Content starts

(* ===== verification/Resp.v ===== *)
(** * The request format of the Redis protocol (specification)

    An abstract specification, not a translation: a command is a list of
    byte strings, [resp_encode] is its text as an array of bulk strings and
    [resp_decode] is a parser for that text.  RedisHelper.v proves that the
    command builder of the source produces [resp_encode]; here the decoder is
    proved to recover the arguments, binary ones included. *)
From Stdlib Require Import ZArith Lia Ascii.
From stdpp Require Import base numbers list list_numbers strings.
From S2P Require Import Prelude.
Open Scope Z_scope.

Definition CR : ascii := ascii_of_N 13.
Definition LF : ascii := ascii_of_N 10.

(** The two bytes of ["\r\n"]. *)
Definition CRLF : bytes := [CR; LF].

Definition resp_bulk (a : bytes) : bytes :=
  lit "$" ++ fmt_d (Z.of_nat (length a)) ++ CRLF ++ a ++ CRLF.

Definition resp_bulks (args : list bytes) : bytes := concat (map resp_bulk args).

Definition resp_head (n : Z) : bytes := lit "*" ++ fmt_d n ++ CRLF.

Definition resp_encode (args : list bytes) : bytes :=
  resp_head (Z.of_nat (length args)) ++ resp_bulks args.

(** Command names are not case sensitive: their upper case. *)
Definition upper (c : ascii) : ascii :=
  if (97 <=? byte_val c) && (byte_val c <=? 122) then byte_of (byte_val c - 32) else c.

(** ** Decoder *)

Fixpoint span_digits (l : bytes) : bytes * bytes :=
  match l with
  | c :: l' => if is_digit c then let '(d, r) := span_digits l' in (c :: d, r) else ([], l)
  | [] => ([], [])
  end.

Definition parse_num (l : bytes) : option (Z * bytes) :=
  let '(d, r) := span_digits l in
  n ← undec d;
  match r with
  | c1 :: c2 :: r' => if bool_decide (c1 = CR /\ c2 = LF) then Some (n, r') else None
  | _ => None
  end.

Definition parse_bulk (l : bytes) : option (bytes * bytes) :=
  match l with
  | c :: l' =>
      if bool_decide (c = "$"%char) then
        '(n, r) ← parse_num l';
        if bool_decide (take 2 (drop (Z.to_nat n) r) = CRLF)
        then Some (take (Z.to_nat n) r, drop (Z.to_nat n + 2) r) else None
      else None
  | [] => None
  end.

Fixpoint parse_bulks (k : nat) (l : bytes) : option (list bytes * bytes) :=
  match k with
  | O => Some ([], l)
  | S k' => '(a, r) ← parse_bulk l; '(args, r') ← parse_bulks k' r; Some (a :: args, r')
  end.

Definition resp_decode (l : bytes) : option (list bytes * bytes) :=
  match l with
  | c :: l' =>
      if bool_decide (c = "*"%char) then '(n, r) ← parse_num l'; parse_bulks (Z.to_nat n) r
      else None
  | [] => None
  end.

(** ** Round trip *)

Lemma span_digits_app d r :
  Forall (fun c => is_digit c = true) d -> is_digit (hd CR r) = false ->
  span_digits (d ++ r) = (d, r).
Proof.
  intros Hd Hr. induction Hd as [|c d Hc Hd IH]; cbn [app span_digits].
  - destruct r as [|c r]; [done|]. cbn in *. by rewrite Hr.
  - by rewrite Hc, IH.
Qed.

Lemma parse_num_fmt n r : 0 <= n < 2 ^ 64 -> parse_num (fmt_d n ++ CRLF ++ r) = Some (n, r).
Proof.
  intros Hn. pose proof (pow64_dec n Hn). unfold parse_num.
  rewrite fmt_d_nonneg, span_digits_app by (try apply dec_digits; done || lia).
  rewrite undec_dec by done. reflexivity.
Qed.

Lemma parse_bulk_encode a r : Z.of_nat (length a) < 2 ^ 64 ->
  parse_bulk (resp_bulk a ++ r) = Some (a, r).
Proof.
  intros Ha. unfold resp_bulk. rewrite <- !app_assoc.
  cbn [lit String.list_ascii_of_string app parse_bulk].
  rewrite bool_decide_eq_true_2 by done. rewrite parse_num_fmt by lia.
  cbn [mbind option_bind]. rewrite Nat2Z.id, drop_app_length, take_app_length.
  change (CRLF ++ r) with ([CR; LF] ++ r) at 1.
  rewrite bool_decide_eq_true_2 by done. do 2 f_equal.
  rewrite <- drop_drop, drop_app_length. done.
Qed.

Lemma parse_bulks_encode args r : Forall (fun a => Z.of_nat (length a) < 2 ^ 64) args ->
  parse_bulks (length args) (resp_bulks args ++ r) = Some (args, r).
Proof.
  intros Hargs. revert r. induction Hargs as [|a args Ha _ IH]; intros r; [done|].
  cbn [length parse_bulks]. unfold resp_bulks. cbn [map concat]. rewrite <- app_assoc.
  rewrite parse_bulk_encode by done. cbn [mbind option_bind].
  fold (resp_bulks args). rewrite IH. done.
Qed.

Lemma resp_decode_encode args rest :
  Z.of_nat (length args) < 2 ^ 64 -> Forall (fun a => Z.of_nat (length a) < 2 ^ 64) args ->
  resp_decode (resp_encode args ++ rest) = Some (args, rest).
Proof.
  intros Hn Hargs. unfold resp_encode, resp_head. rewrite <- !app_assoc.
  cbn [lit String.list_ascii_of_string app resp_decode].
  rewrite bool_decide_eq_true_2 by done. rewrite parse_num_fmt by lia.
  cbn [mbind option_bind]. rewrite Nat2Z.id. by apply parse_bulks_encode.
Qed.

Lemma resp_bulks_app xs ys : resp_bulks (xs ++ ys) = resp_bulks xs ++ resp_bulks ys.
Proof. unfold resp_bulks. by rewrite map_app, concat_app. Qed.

Content ends

What you should do ▸
Return the whole listing as it stands. Nothing may be altered.

Result ▸
(* ===== verification/Resp.v ===== *)
(** * The request format of the Redis protocol (specification)

    An abstract specification, not a translation: a command is a list of
    byte strings, [resp_encode] is its text as an array of bulk strings and
    [resp_decode] is a parser for that text.  RedisHelper.v proves that the
    command builder of the source produces [resp_encode]; here the decoder is
    proved to recover the arguments, binary ones included. *)
From Stdlib Require Import ZArith Lia Ascii.
From stdpp Require Import base numbers list list_numbers strings.
From S2P Require Import Prelude.
Open Scope Z_scope.

Definition CR : ascii := ascii_of_N 13.
Definition LF : ascii := ascii_of_N 10.

(** The two bytes of ["\r\n"]. *)
Definition CRLF : bytes := [CR; LF].

Definition resp_bulk (a : bytes) : bytes :=
  lit "$" ++ fmt_d (Z.of_nat (length a)) ++ CRLF ++ a ++ CRLF.

Definition resp_bulks (args : list bytes) : bytes := concat (map resp_bulk args).

Definition resp_head (n : Z) : bytes := lit "*" ++ fmt_d n ++ CRLF.

Definition resp_encode (args : list bytes) : bytes :=
  resp_head (Z.of_nat (length args)) ++ resp_bulks args.

(** Command names are not case sensitive: their upper case. *)
Definition upper (c : ascii) : ascii :=
  if (97 <=? byte_val c) && (byte_val c <=? 122) then byte_of (byte_val c - 32) else c.

(** ** Decoder *)

Fixpoint span_digits (l : bytes) : bytes * bytes :=
  match l with
  | c :: l' => if is_digit c then let '(d, r) := span_digits l' in (c :: d, r) else ([], l)
  | [] => ([], [])
  end.

Definition parse_num (l : bytes) : option (Z * bytes) :=
  let '(d, r) := span_digits l in
  n ← undec d;
  match r with
  | c1 :: c2 :: r' => if bool_decide (c1 = CR /\ c2 = LF) then Some (n, r') else None
  | _ => None
  end.

Definition parse_bulk (l : bytes) : option (bytes * bytes) :=
  match l with
  | c :: l' =>
      if bool_decide (c = "$"%char) then
        '(n, r) ← parse_num l';
        if bool_decide (take 2 (drop (Z.to_nat n) r) = CRLF)
        then Some (take (Z.to_nat n) r, drop (Z.to_nat n + 2) r) else None
      else None
  | [] => None
  end.

Fixpoint parse_bulks (k : nat) (l : bytes) : option (list bytes * bytes) :=
  match k with
  | O => Some ([], l)
  | S k' => '(a, r) ← parse_bulk l; '(args, r') ← parse_bulks k' r; Some (a :: args, r')
  end.

Definition resp_decode (l : bytes) : option (list bytes * bytes) :=
  match l with
  | c :: l' =>
      if bool_decide (c = "*"%char) then '(n, r) ← parse_num l'; parse_bulks (Z.to_nat n) r
      else None
  | [] => None
  end.

(** ** Round trip *)

Lemma span_digits_app d r :
  Forall (fun c => is_digit c = true) d -> is_digit (hd CR r) = false ->
  span_digits (d ++ r) = (d, r).
Proof.
  intros Hd Hr. induction Hd as [|c d Hc Hd IH]; cbn [app span_digits].
  - destruct r as [|c r]; [done|]. cbn in *. by rewrite Hr.
  - by rewrite Hc, IH.
Qed.

Lemma parse_num_fmt n r : 0 <= n < 2 ^ 64 -> parse_num (fmt_d n ++ CRLF ++ r) = Some (n, r).
Proof.
  intros Hn. pose proof (pow64_dec n Hn). unfold parse_num.
  rewrite fmt_d_nonneg, span_digits_app by (try apply dec_digits; done || lia).
  rewrite undec_dec by done. reflexivity.
Qed.

Lemma parse_bulk_encode a r : Z.of_nat (length a) < 2 ^ 64 ->
  parse_bulk (resp_bulk a ++ r) = Some (a, r).
Proof.
  intros Ha. unfold resp_bulk. rewrite <- !app_assoc.
  cbn [lit String.list_ascii_of_string app parse_bulk].
  rewrite bool_decide_eq_true_2 by done. rewrite parse_num_fmt by lia.
  cbn [mbind option_bind]. rewrite Nat2Z.id, drop_app_length, take_app_length.
  change (CRLF ++ r) with ([CR; LF] ++ r) at 1.
  rewrite bool_decide_eq_true_2 by done. do 2 f_equal.
  rewrite <- drop_drop, drop_app_length. done.
Qed.

Lemma parse_bulks_encode args r : Forall (fun a => Z.of_nat (length a) < 2 ^ 64) args ->
  parse_bulks (length args) (resp_bulks args ++ r) = Some (args, r).
Proof.
  intros Hargs. revert r. induction Hargs as [|a args Ha _ IH]; intros r; [done|].
  cbn [length parse_bulks]. unfold resp_bulks. cbn [map concat]. rewrite <- app_assoc.
  rewrite parse_bulk_encode by done. cbn [mbind option_bind].
  fold (resp_bulks args). rewrite IH. done.
Qed.

Lemma resp_decode_encode args rest :
  Z.of_nat (length args) < 2 ^ 64 -> Forall (fun a => Z.of_nat (length a) < 2 ^ 64) args ->
  resp_decode (resp_encode args ++ rest) = Some (args, rest).
Proof.
  intros Hn Hargs. unfold resp_encode, resp_head. rewrite <- !app_assoc.
  cbn [lit String.list_ascii_of_string app resp_decode].
  rewrite bool_decide_eq_true_2 by done. rewrite parse_num_fmt by lia.
  cbn [mbind option_bind]. rewrite Nat2Z.id. by apply parse_bulks_encode.
Qed.

Lemma resp_bulks_app xs ys : resp_bulks (xs ++ ys) = resp_bulks xs ++ resp_bulks ys.
Proof. unfold resp_bulks. by rewrite map_app, concat_app. Qed.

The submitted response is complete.